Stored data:
(* ===== verification/Copyinout.v ===== *)
(** * Copying between user and kernel memory (kern/vm/copyinout.c)

    Memory is one address space of bytes, some of them mapped, some of these
    writable; the user's part is below [USERSPACETOP].  An access that is not
    allowed is a fault: with a recovery function set ([tm_badfaultfunc], whose
    only value here is [copyfail]) the copy is abandoned and [setjmp] returns
    again, otherwise the machine stops.  A function that may be abandoned
    returns [None] when it was. *)

From stdpp Require Import base numbers list gmap.
From Stdlib Require Import ZArith Lia.
From S2P Require Import Prelude PhysMem.

Open Scope Z_scope.
Open Scope kernel_scope.

(** ** Memory that faults *)

Record cpu := mk_cpu {
  c_bytes : gmap Z Z;          (** what is mapped *)
  c_readonly : gset Z;
  c_recover : bool             (** [tm_badfaultfunc] is [copyfail] *)
}.
Definition set_bytes b s := mk_cpu b (c_readonly s) (c_recover s).
Definition set_recover r s := mk_cpu (c_bytes s) (c_readonly s) r.

Abbreviation M A := (K cpu (option A)).

(** A bad fault: [copyfail] jumps, or the machine stops. *)
Definition fault {A} : M A :=
  r <- kgets c_recover ;; if r : bool then kret None else kpanic.
Definition jret {A} (a : A) : M A := kret (Some a).
Definition jbind {A B} (c : M A) (f : A → M B) : M B :=
  r <- c ;; match r with Some a => f a | None => kret None end.

Definition may_write (a : Z) (s : cpu) : bool :=
  bool_decide (is_Some (c_bytes s !! a)) && negb (bool_decide (a ∈ c_readonly s)).
(** [n] bytes are read, or written, by one instruction. *)
Definition load_bytes (a : Z) (n : nat) : M (list Z) :=
  m <- kgets c_bytes ;;
  match mapM (λ i, m !! (a + i)) (seqZ 0 (Z.of_nat n)) with Some l => jret l | None => fault end.
Definition store_bytes (a : Z) (l : list Z) : M unit :=
  ok <- kgets (λ s, forallb (λ i, may_write (a + i) s) (seqZ 0 (Z.of_nat (length l)))) ;;
  if ok : bool then kmodify (λ s, set_bytes (map_seqZ a l ∪ c_bytes s) s) ;; jret tt else fault.

(** ** The code *)

Definition USERSPACETOP : Z := MIPS_KSEG0.

(** The error, or the length that can be copied. *)
Definition copycheck (userptr len : Z) : Z + Z :=
  let bot := userptr in
  let top := u32 (bot + len - 1) in
  if top <? bot then inl EFAULT
  else if USERSPACETOP <=? bot then inl EFAULT
  else inr (if USERSPACETOP <=? top then USERSPACETOP - bot else len).

(** [memcpy] on such memory: words when everything is aligned. *)
Fixpoint copy_units (w : nat) (dst src : Z) (k : nat) : M unit :=
  match k with
  | O => jret tt
  | S k => jbind (load_bytes src w) (λ l, jbind (store_bytes dst l) (λ _, copy_units w (dst + Z.of_nat w) (src + Z.of_nat w) k))
  end.
Definition memcpy (dst src len : Z) : M unit :=
  if (dst mod 4 =? 0) && (src mod 4 =? 0) && (len mod 4 =? 0)
  then copy_units 4 dst src (Z.to_nat (len / 4)) else copy_units 1 dst src (Z.to_nat len).

(** [setjmp], the copy, and the recovery function set meanwhile. *)
Definition protect {A} (failed : A) (c : M A) : K cpu A :=
  kmodify (set_recover true) ;;
  r <- c ;;
  kmodify (set_recover false) ;;
  kret (match r with Some a => a | None => failed end).

Definition copyin (usersrc dest len : Z) : K cpu Z :=
  match copycheck usersrc len with
  | inl e => kret e
  | inr stoplen =>
      if negb (stoplen =? len) then kret EFAULT
      else protect EFAULT (jbind (memcpy dest usersrc len) (λ _, jret 0))
  end.
Definition copyout (src userdest len : Z) : K cpu Z :=
  match copycheck userdest len with
  | inl e => kret e
  | inr stoplen =>
      if negb (stoplen =? len) then kret EFAULT
      else protect EFAULT (jbind (memcpy userdest src len) (λ _, jret 0))
  end.

(** The result, and the length when it is stored. *)
Fixpoint copystr_loop (dest src i : Z) (k : nat) (over : Z) : M (Z * option Z) :=
  match k with
  | O => jret (over, None)
  | S k =>
      jbind (load_bytes (src + i) 1) (λ l, jbind (store_bytes (dest + i) l) (λ _, jbind (load_bytes (src + i) 1) (λ l,
        if bool_decide (l = [0]) then jret (0, Some (i + 1)) else copystr_loop dest src (i + 1) k over)))
  end.
Definition copystr (dest src maxlen stoplen : Z) : M (Z * option Z) :=
  copystr_loop dest src 0 (Z.to_nat (Z.min maxlen stoplen)) (if stoplen <? maxlen then EFAULT else ENAMETOOLONG).

Definition copyinstr (usersrc dest len : Z) : K cpu (Z * option Z) :=
  match copycheck usersrc len with
  | inl e => kret (e, None)
  | inr stoplen => protect (EFAULT, None) (copystr dest usersrc len stoplen)
  end.
Definition copyoutstr (src userdest len : Z) : K cpu (Z * option Z) :=
  match copycheck userdest len with
  | inl e => kret (e, None)
  | inr stoplen => protect (EFAULT, None) (copystr userdest src len stoplen)
  end.

(** ** What a copy does *)

Definition readable s a n : Prop := ∀ i, 0 ≤ i < n → is_Some (c_bytes s !! (a + i)).
Definition writable s a n : Prop := ∀ i, 0 ≤ i < n → may_write (a + i) s = true.
(** Only bytes in the range have other values. *)
Record changed s s' (a n : Z) : Prop := {
  ch_out x : ¬ (a ≤ x < a + n) → c_bytes s' !! x = c_bytes s !! x;
  ch_dom x : is_Some (c_bytes s' !! x) ↔ is_Some (c_bytes s !! x);
  ch_readonly : c_readonly s' = c_readonly s;
  ch_recover : c_recover s' = c_recover s
}.
(** The bytes at [b] have come to [a]. *)
Definition copied s s' (a b n : Z) : Prop := ∀ i, 0 ≤ i < n → c_bytes s' !! (a + i) = c_bytes s !! (b + i).
Definition apart (a b n : Z) : Prop := a + n ≤ b ∨ b + n ≤ a.

Lemma changed_refl s a n : changed s s a n.
Proof. by split. Qed.
Lemma changed_trans s1 s2 s3 a n b m :
  changed s1 s2 a n → changed s2 s3 b m → 0 ≤ n → 0 ≤ m → b = a + n → changed s1 s3 a (n + m).
Proof.
  intros [o1 d1 r1 c1] [o2 d2 r2 c2] Hn Hm ->. split; try congruence.
  - intros x Hx. rewrite o2, o1; [done|lia|lia].
  - intros x. by rewrite d2, d1.
Qed.
Lemma changed_write s s' a n x : changed s s' a n → may_write x s' = may_write x s.
Proof.
  intros [_ d r _]. unfold may_write. rewrite r. f_equal. by apply bool_decide_ext.
Qed.

Lemma load_bytes_ok s a n :
  c_recover s = true →
  ∃ r, load_bytes a n s = Done (r, s) ∧ (is_Some r ↔ readable s a (Z.of_nat n)) ∧
    ∀ l, r = Some l → length l = n ∧ ∀ i, 0 ≤ i < Z.of_nat n → l !! Z.to_nat i = c_bytes s !! (a + i).
Proof.
  intros Hr. unfold load_bytes. ksteps. destruct (mapM _ _) as [l|] eqn:E.
  - exists (Some l). split; [done|]. apply mapM_Some in E. pose proof (Forall2_length _ _ _ E) as Hl. rewrite length_seqZ, Nat2Z.id in Hl.
    assert (H : ∀ i, 0 ≤ i < Z.of_nat n → l !! Z.to_nat i = c_bytes s !! (a + i)).
    { intros i Hi. destruct (lookup_lt_is_Some_2 l (Z.to_nat i)) as [x Hx]; [lia|]. rewrite Hx.
      destruct (Forall2_lookup_r _ _ _ _ _ E Hx) as (j & Hj & Hb). apply lookup_seqZ in Hj as [-> _]. rewrite <- Hb. f_equal. lia. }
    split; [split; [|by eexists]|by intros ? [= <-]]. intros _ i Hi. rewrite <- H by done. apply lookup_lt_is_Some_2. lia.
  - exists None. split; [unfold fault; ksteps; by rewrite Hr|]. split; [|done]. split; [by intros []|]. intros H. exfalso.
    apply eq_None_not_Some in E. apply E. apply mapM_is_Some. apply Forall_forall. intros i Hi. apply elem_of_seqZ in Hi. apply H. lia.
Qed.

WORK REQUEST:
Reproduce exactly the lines above from the line with "Definition copyinstr (usersrc" to the line with "(Z.of_nat n)) ∧", including both, and add nothing.

ANSWER BELOW:
Definition copyinstr (usersrc dest len : Z) : K cpu (Z * option Z) :=
  match copycheck usersrc len with
  | inl e => kret (e, None)
  | inr stoplen => protect (EFAULT, None) (copystr dest usersrc len stoplen)
  end.
Definition copyoutstr (src userdest len : Z) : K cpu (Z * option Z) :=
  match copycheck userdest len with
  | inl e => kret (e, None)
  | inr stoplen => protect (EFAULT, None) (copystr userdest src len stoplen)
  end.

(** ** What a copy does *)

Definition readable s a n : Prop := ∀ i, 0 ≤ i < n → is_Some (c_bytes s !! (a + i)).
Definition writable s a n : Prop := ∀ i, 0 ≤ i < n → may_write (a + i) s = true.
(** Only bytes in the range have other values. *)
Record changed s s' (a n : Z) : Prop := {
  ch_out x : ¬ (a ≤ x < a + n) → c_bytes s' !! x = c_bytes s !! x;
  ch_dom x : is_Some (c_bytes s' !! x) ↔ is_Some (c_bytes s !! x);
  ch_readonly : c_readonly s' = c_readonly s;
  ch_recover : c_recover s' = c_recover s
}.
(** The bytes at [b] have come to [a]. *)
Definition copied s s' (a b n : Z) : Prop := ∀ i, 0 ≤ i < n → c_bytes s' !! (a + i) = c_bytes s !! (b + i).
Definition apart (a b n : Z) : Prop := a + n ≤ b ∨ b + n ≤ a.

Lemma changed_refl s a n : changed s s a n.
Proof. by split. Qed.
Lemma changed_trans s1 s2 s3 a n b m :
  changed s1 s2 a n → changed s2 s3 b m → 0 ≤ n → 0 ≤ m → b = a + n → changed s1 s3 a (n + m).
Proof.
  intros [o1 d1 r1 c1] [o2 d2 r2 c2] Hn Hm ->. split; try congruence.
  - intros x Hx. rewrite o2, o1; [done|lia|lia].
  - intros x. by rewrite d2, d1.
Qed.
Lemma changed_write s s' a n x : changed s s' a n → may_write x s' = may_write x s.
Proof.
  intros [_ d r _]. unfold may_write. rewrite r. f_equal. by apply bool_decide_ext.
Qed.

Lemma load_bytes_ok s a n :
  c_recover s = true →
  ∃ r, load_bytes a n s = Done (r, s) ∧ (is_Some r ↔ readable s a (Z.of_nat n)) ∧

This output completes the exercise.